Pascale Bonnemère (CNRS, CREDO)
Naming men and women differently: relations to land and clans among the Ankave of Papua New Guinea
Borut Telban (Research Center of the Slovenian Academy of Sciences and Arts)
Names and naming in the Sepik, Papua New Guinea

Laurent Dousset (EHESS, CREDO)
Names are glue: names and naming in the Australian Western Desert
Jessica De Largy Healy (Musée du Quai Branly, CREDO)
Names, naming and nicknaming in Yolngu country (Australia)
16-17h: General Discussion

  • Vendredi 9 juin 2017, de 10h à 18h - Université d’Aix Marseille, campus St Charles, LSH 502 Espace Yves Mathieu (bâtiment LSH), 3 Place Victor Hugo 13003 Marseille.


Paths and Places in Melanesian Landscapes

Dans le cadre du séminaire du CREDO

  • Vendredi 23 juin 2017, de 10h à 12h - Université d’Aix Marseille, campus St Charles, LSH 502 Espace Yves Mathieu (bâtiment LSH), 3 Place Victor Hugo 13003 Marseille.
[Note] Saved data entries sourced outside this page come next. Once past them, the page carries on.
(** A text starts with the token of a request target. *)
Definition token_char (c : ascii) : bool := negb (eqc c "&" || isspace c).
Definition token_of_target (l v : chars) : Prop :=
  ∃ c rest, l = c :: string_chars "token=" ++ v ++ rest ∧ (c = "?"%char ∨ c = "&"%char) ∧ full_run token_char v rest.

(** What holds at the first place where it holds anywhere. *)
Definition first_in (P : chars → chars → Prop) (text v : chars) : Prop :=
  ∃ pre l, text = pre ++ l ∧ P l v ∧
    ∀ pre' l' v', text = pre' ++ l' → (length pre' < length pre)%nat → ¬ P l' v'.

(** The value of a header of a request. *)
Definition header (name : string) (request value : string) : Prop :=
  first_in (value_after name) (string_chars request) (string_chars value).

(** The token a request presents: that of its authorization header, without
    "Bearer ", or else that of its target, or else none. *)
Inductive presents (request : string) : string → Prop :=
| presents_bearer token : header "Authorization:" request ("Bearer " +:+ token) → presents request token
| presents_plain token :
    header "Authorization:" request token → (∀ t, token ≠ "Bearer " +:+ t) → presents request token
| presents_target token :
    (∀ v, ¬ header "Authorization:" request v) →
    first_in token_of_target (string_chars request) (string_chars token) → presents request token
| presents_none :
    (∀ v, ¬ header "Authorization:" request v) →
    (∀ v, ¬ first_in token_of_target (string_chars request) v) → presents request "".
Module DemoServer.
#[export] Instance environment : Environment :=
  {| send_ok := λ _ _ _, true; clock := λ _, 7; garbage_time := λ _, 0; garbage_flag := λ _, false |}.
#[export] Instance identity_sha1 : Sha1 := λ data, data.
#[export] Instance some_what : ParseWhat := λ _, "parse error".
#[export] Instance list_order : SocketOrder :=
  {| socket_iter := map_to_list; socket_iter_perm := λ m, reflexivity _ |}.

(** A server whose only client, on socket 5, has an SQL subscription; module "m"
    is deployed. *)
Definition manager : SqlSub.Manager := (SqlSub.Subscribe "ada" "SELECT * FROM users" SqlSub.new_Manager).1.
Definition deployed := LoadModule 9 "m" [Byte.x00] "1.2" capabilities DemoModule.engine.
Definition server : Server WalHost :=
  {| wasm_ := WasmSub.new_Manager deployed.1; has_wasm_manager := true; has_wasm_engine := true; has_sql_engine := true;
     has_storage_engine := true; sql_manager_ := Some manager; auth_ := None; active_clients_ := [5];
     client_ids_ := {[ 5 := "ada" ]}; sent_ := []; closed_ := [] |}.

Definition update_event : ChangefeedEvent :=
  {| ev_offset := 1; ev_transaction_id := "t"; ev_table := "users"; ev_operation := "insert"; ev_key := str_bytes "k";
     ev_old_value := []; ev_new_value := []; ev_timestamp := 5 |}.

Lemma manager_wf : SqlSubManager.wf manager.
Proof.
  apply (manager_call_ok SqlSub.new_Manager (CSubscribe "ada" "SELECT * FROM users") new_wf). reflexivity.
Qed.

Definition text (j : json) : string := default "" (exc_value (dump j)).
Definition ping : string := text (obj [("type", JString "ping")]).
Definition call : string :=
  text (obj [("type", JString "call_reducer"); ("id", JString "1"); ("module", JString "m"); ("reducer", JString "write");
             ("args", JArray [JInt 1])]).
End DemoServer.
Import DemoServer.

Lemma changefeed_fan_out_witness :
  ∃ new frame, OnChangefeedEvent "sub" update_event DemoServer.server = (after_sends new DemoServer.server, Done ()) ∧
    (5, frame) ∈ new.*1.
Proof.
  destruct (changefeed_fan_out "sub" update_event DemoServer.server manager eq_refl manager_wf) as (new & Hrun & _ & Hiff & _).
  assert (Hq : ∃ q, SqlSub.subscriptions_ manager !! "sql_sub_1" = Some q ∧ MatchesEvent q update_event = true ∧
    find_socket (SqlSub.client_id q) DemoServer.server = Some 5 ∧
    ∃ t, dump (event_fields "sql_changefeed_event" "sub" (FilterEvent q update_event)) = Ret t).
  { eexists. split; [vm_compute; reflexivity|]. split; [vm_compute; reflexivity|]. split; [vm_compute; reflexivity|].
    eexists. vm_compute. reflexivity. }
  destruct Hq as (q & Hq & Hm & Hk & t & Ht). exists new, (server_frame (str_bytes t)). split; [exact Hrun|].
  apply Hiff. exists "sql_sub_1", q, t. split; [exact Hq|]. split; [exact Hm|]. split; [exact Hk|]. split; [exact Ht|reflexivity].
Defined.

Definition pinged := HandleWebSocketMessage 5 ping DemoServer.server.
Lemma pinged_done : pinged = (pinged.1, Done ()).
Proof. assert (pinged.2 = Done ()) as <- by (vm_compute; reflexivity). apply surjective_pairing. Qed.

Lemma every_message_answered_witness : served 5 DemoServer.server pinged.1 ∨ sent_ pinged.1 = sent_ DemoServer.server.
Proof.
  destruct (proj1 (every_message_answered 5 ping DemoServer.server pinged.1 (Done ()) pinged_done) eq_refl)
    as [H|(e' & res & _ & _ & _ & H)]; [left; exact H|right; exact H].
Defined.

Lemma call_asks : asks call "1" "m" "write" [WInt64 1].
Proof.
  exists (obj [("type", JString "call_reducer"); ("id", JString "1"); ("module", JString "m"); ("reducer", JString "write");
               ("args", JArray [JInt 1])]).
  split; [vm_compute; reflexivity|]. split; [left; vm_compute; reflexivity|]. split; [vm_compute; reflexivity|].
  split; [discriminate|]. split; [vm_compute; reflexivity|]. split; [discriminate|].
  assert (Ha : json_field "args" (obj [("type", JString "call_reducer"); ("id", JString "1"); ("module", JString "m");
     ("reducer", JString "write"); ("args", JArray [JInt 1])]) = Some (JArray [JInt 1])) by (vm_compute; reflexivity).
  rewrite Ha. split.
  - intros l [= <-]. constructor; [|constructor]. apply arg_int; [unfold is_i; lia|reflexivity].
  - intros H. by destruct (H [JInt 1]).
Qed.

Definition call_handled := HandleCallReducer 5 call DemoServer.server.
Lemma call_returns : HandleCallReducer 5 call DemoServer.server = (call_handled.1, Done ()).
Proof.
  assert (call_handled.2 = Done ()) as <- by (vm_compute; reflexivity). exact (surjective_pairing (HandleCallReducer 5 call DemoServer.server)).
Qed.

(** The client is told that its call went through. *)
Lemma call_reducer_replies_witness :
  ∃ e' v, called 7 "ada" "m" "write" [WInt64 1] (WasmSub.engine (wasm_ DemoServer.server)) e' v ∧
    ∃ reply, reports "1" v reply ∧ exists text, dump reply = Ret text ∧
      sent_ call_handled.1 = [(5, server_frame (str_bytes text), true)].
Proof.
  destruct (call_reducer_replies DemoModule.guests_safe 5 call "ada" "1" "m" "write" [WInt64 1] DemoServer.server call_handled.1
    call_asks eq_refl eq_refl call_returns) as (e' & v & Hc & [(H & _)|(_ & reply & text & Hr & Hd & Hs)]); [discriminate H|].
  exists e', v. split; [exact Hc|]. exists reply. split; [exact Hr|]. exists text. split; [exact Hd|].
  rewrite Hs. reflexivity.
Defined.

(** The reply that reports an exception may itself not be serialisable: the
    library's message for a text that is not JSON quotes it. *)
Example report_escapes (PW := (λ s, "last read: " +:+ s) : ParseWhat) :
  ∃ what, (HandleWebSocketMessage 5 (bytes_str [Byte.xff]) DemoServer.server).2 = Escaped what.
Proof. eexists. vm_compute. reflexivity. Qed.
Lemma FilterEvent_text q ev :
  event_text ev → value_ok (ev_old_value ev) → value_ok (ev_new_value ev) → event_text (FilterEvent q ev).
Proof.
  intros Ht Ho Hn. unfold FilterEvent. repeat case_decide; [done| |done].
  destruct (filter_value (columns q) (ev_new_value ev)) as [nv|] eqn:En; [|done].
  destruct (filter_value (columns q) (ev_old_value ev)) as [ov|] eqn:Eo; [|done].
  destruct Ht. split; simpl; try done.
  - exact (filter_value_utf8 _ _ _ Ho Eo).
  - exact (filter_value_utf8 _ _ _ Hn En).
Qed.

(** The event published for a write: the one made of it, with its offset and
    time. *)
Definition published_for (now : Z) (txn : Transaction) (w : WriteOperation) (old : option Row) (ev : ChangefeedEvent) : Prop :=
  ∃ ev0 o, write_event now txn w old = Ret ev0 ∧ is_u 64 o ∧ ev = stamp now o ev0.

Lemma published_text now txn w old ev :
  is_i 64 now → utf8 (w_table w) = true → row_utf8 (w_row w) → old_utf8 old →
  published_for now txn w old ev → event_text ev ∧ value_ok (ev_old_value ev) ∧ value_ok (ev_new_value ev).
Proof.
  intros Hnow Ht Hw Hold (ev0 & o & E & Ho & ->). unfold write_event in E.
  destruct (if decide (w_op w = WDELETE) then _ else _) as [nv|] eqn:En; [|done].
  destruct (match old with Some r => _ | None => _ end) as [ov|] eqn:Eo; [|done]. injection E as <-.
  assert (Hn : value_ok nv).
  { destruct (decide _); [injection En as <-; by left|]. by apply (SerializeRow_value (w_row w)). }
  assert (Hv : value_ok ov).
  { destruct old as [r|]; [by apply (SerializeRow_value r)|]. injection Eo as <-. by left. }
  split; [|done]. split; simpl; try done; try by apply value_ok_utf8.
  - apply utf8_pretty_Z.
  - by destruct (w_op w).
  - rewrite bytes_str_bytes. apply Hw.
Qed.

Lemma published_matches now txn w old ev q :
  row_utf8 (w_row w) → old_utf8 old → published_for now txn w old ev → MatchesEvent q ev = row_matches q w old.
Proof.
  intros Hw Hold (ev0 & o & E & _ & ->). destruct (subscription_sees_write now txn w old Hw Hold) as (ev' & E' & H).
  rewrite E in E'. injection E' as <-. apply H.
Qed.
End events.
Definition header_lines : list string :=
  [CYAN +:+ BOLD;
   "╦┌┐┌┌─┐┌┬┐┌─┐┌┐┌┌┬┐╔╦╗╔╗";
   "║│││└─┐ │ ├─┤│││ │  ║║╠╩╗";
   "╩┘└┘└─┘ ┴ ┴ ┴┘└┘ ┴ ═╩╝╚═╝" +:+ RESET +:+ " v" +:+ VERSION; ""].
Definition usage_lines : list string :=
  [BOLD +:+ "Usage:" +:+ RESET +:+ " origindb <command> [options]";
   "";
   BOLD +:+ "Commands:";
   RESET +:+ "  " +:+ GREEN +:+ left12 "init" +:+ RESET +:+ " Initialize a new OriginDB project";
   "  " +:+ GREEN +:+ left12 "serve" +:+ RESET +:+ " Start the OriginDB server";
   "  " +:+ GREEN +:+ left12 "stop" +:+ RESET +:+ " Stop the OriginDB server";
   "  " +:+ GREEN +:+ left12 "logs" +:+ RESET +:+ " View server logs";
   "  " +:+ GREEN +:+ left12 "deploy" +:+ RESET +:+ " Deploy a WASM module";
   "  " +:+ GREEN +:+ left12 "publish" +:+ RESET +:+ " Build and deploy a WASM module";
   "  " +:+ GREEN +:+ left12 "call" +:+ RESET +:+ " Execute a reducer";
   "  " +:+ GREEN +:+ left12 "exec" +:+ RESET +:+ " Execute a SQL statement";
   "  " +:+ GREEN +:+ left12 "modules" +:+ RESET +:+ " List deployed modules";
   "  " +:+ GREEN +:+ left12 "status" +:+ RESET +:+ " Get server status";
   "  " +:+ GREEN +:+ left12 "sql" +:+ RESET +:+ " SQL interactive shell";
   "  " +:+ GREEN +:+ left12 "demo" +:+ RESET +:+ " Run the demo application";
   "";
   BOLD +:+ "Global Options:";
   RESET +:+ "  " +:+ YELLOW +:+ "-h, --help" +:+ RESET +:+ "     Show help information";
   "  " +:+ YELLOW +:+ "-v, --version" +:+ RESET +:+ "  Show version information";
   "  " +:+ YELLOW +:+ "--verbose" +:+ RESET +:+ "      Enable verbose output";
   "";
   BOLD +:+ "Examples:";
   RESET +:+ "  " +:+ BLUE +:+ "origindb init myproject" +:+ RESET +:+ "                       # Initialize new project";
   "  " +:+ BLUE +:+ "origindb serve -d ./board_data -p 8787 -g 50051 --no-auth" +:+ RESET;
   "  " +:+ BLUE +:+ "origindb deploy board ./build/board.wasm 1.0.0" +:+ RESET;
   "  " +:+ BLUE +:+ "origindb call board addNote '[" +:+ quote +:+ "me" +:+ quote +:+ "," +:+ quote +:+ "hi" +:+ quote +:+ "]'" +:+ RESET;
   "  " +:+ BLUE +:+ "origindb exec " +:+ quote +:+ "SELECT * FROM notes" +:+ quote +:+ RESET;
   "  " +:+ BLUE +:+ "origindb logs --follow" +:+ RESET +:+ "                        # Tail server logs";
   "";
   BOLD +:+ "Documentation:";
   RESET +:+ "  https://docs.origindb.com";
   "  https://github.com/origindb/origindb";
   ""].
Definition version_lines : list string :=
  ["OriginDB CLI version " +:+ VERSION; "Copyright (c) 2026 OriginDB Team"; "MIT License"; ""].

Definition serve_help : list string :=
  [BOLD +:+ "Server Options:";
   RESET +:+ "  -p, --port PORT        WebSocket port (default: 8080)";
   "  -g, --grpc-port PORT   gRPC port (default: 50051)";
   "  -d, --data-dir DIR     Data directory (default: ./origindb_data)";
   "  --no-auth              Disable auth (local dev only)";
   "  -l, --log-level LEVEL  Log level: trace,debug,info,warn,error";
   "  -c, --config FILE      Config file path";
   "";
   BOLD +:+ "Example:";
   RESET +:+ "  origindb serve -d ./board_data -p 8787 -g 50051 --no-auth"].
Definition sql_help : list string :=
  [BOLD +:+ "SQL Options:";
   RESET +:+ "  -h, --host HOST        Server host (default: localhost)";
   "  -p, --port PORT        Server port (default: 8080)";
   "  -f, --file FILE        Execute SQL from file";
   "  -o, --output FILE      Output results to file";
   "  --format FORMAT        Output format: table,json,csv"].
Definition init_help : list string :=
  [BOLD +:+ "Init Options:";
   RESET +:+ "  --template TEMPLATE    Project template: csharp,unity,nodejs,python";
   "  --no-git              Don't initialize git repository";
   "  --force               Overwrite existing files"].
Definition publish_help : list string :=
  [BOLD +:+ "Publish Options:";
   RESET +:+ "  --server URL          OriginDB server URL (default: http://localhost:9090)";
   "  --path PATH           Project path (default: current directory)";
   "";
   BOLD +:+ "Requirements:";
   RESET +:+ "  - .NET 8+ SDK";
   "  - WASM tools workload: dotnet workload install wasm-tools";
   "  - grpcurl for deployment"].
Definition logs_usage : list string :=
  [BOLD +:+ "Usage:" +:+ RESET +:+ " origindb logs [OPTIONS]";
   "";
   BOLD +:+ "Options:";
   RESET +:+ "  -f, --follow    Follow log output (like tail -f)";
   "  -n, --lines N   Show last N lines (default: 50)";
   "  --file PATH     Log file path (default: ./logs/origindb.log)";
   "  -h, --help      Show this help message";
   "";
   BOLD +:+ "Examples:";
   RESET +:+ "  origindb logs                # Show last 50 lines";
   "  origindb logs -n 100         # Show last 100 lines";
   "  origindb logs --follow       # Follow log output"].
Definition publish_usage : list string :=
  [BOLD +:+ "Usage:" +:+ RESET +:+ " origindb publish [OPTIONS]";
   "";
   BOLD +:+ "Options:";
   RESET +:+ "  --server HOST:PORT  OriginDB gRPC endpoint (default: localhost:50051)";
   "  --path PATH         Project path (default: current directory)";
   "  --version VERSION   Module version (default: 1.0.0)";
   "  --token TOKEN       Admin token (or ORIGINDB_TOKEN env var)";
   "  -h, --help          Show this help message";
   "";
   BOLD +:+ "Supported projects:";
   RESET +:+ "  C# (.csproj):       .NET 8 + wasi-experimental workload";
   "  TypeScript (asconfig.json): AssemblyScript via npm run asbuild";
   "";
   BOLD +:+ "Examples:";
   RESET +:+ "  origindb publish";
   "  origindb publish --path=./my-module --server=prod.example.com:50051"].
Definition command_help (command : string) : list string :=
  if bool_decide (command ∈ ["serve"; "server"; "start"]) then serve_help
  else if bool_decide (command = "sql") then sql_help
  else if bool_decide (command = "init") then init_help
  else if bool_decide (command = "publish") then publish_help
  else [].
Melanesian people feel strong attachment to their places and land generally. Due to different cosmo- ontologies, however, this attachment is perceived, articulated and institutionalized in different ways among different societies. Many myths of origin of the world, which are simultaneously myths of origin of their customs, tell how earth and landscape were made from the bodies of ancestral beings, with whom the present day people can either identify or claim certain relations. The reproduction of land requires people’s ongoing engagement, so that whatever part of their bodies they give to the land it returns to them and their descendants in the form of edible plants and animals. No wonder that many have claimed that eating food from the same land equals eating their own ancestors. The land is therefore a human substance, and by eating the food from their land the people embody and coexist with their kin. Eating from the same land actually makes kin.

In some other Melanesian societies, the life of places in their landscape is secured by different spirit- beings occupying them. People can either identify with these beings (especially in a ritual context), maintain a relationship through different forms of exchange and magic or avoid them altogether (as it is the case with taboo places). Storytelling, singing and dancing re-enact the ancestral link to these places. As different groups can identify with different places, relationships between these groups are also reflected in relationships between places and spirit-beings who live there. These relationships are often expressed through movements (journeys, exchanges, marriages, adoptions etc.) from place to place and paths that are formed by these movements.

As various recent studies have shown, a variety of external influences (Christianity, mining, logging, rubber, cocoa and palm oil cash-cropping, national politics, new technologies etc.) have begun to challenge Melanesian people’s customary perception and articulation of place and expanded their landscape. This has led certain societies into rejection of all those practices that enforce customary attachment to place and acceptance of different practices of detachment.

The purpose of this chapter is therefore twofold: first, to compare perception, articulation and institutionalization of placemaking practices among different Melanesian societies; and second, to look how territorial organization and relationship to place have been modified due to internal and external social, political and religious interventions.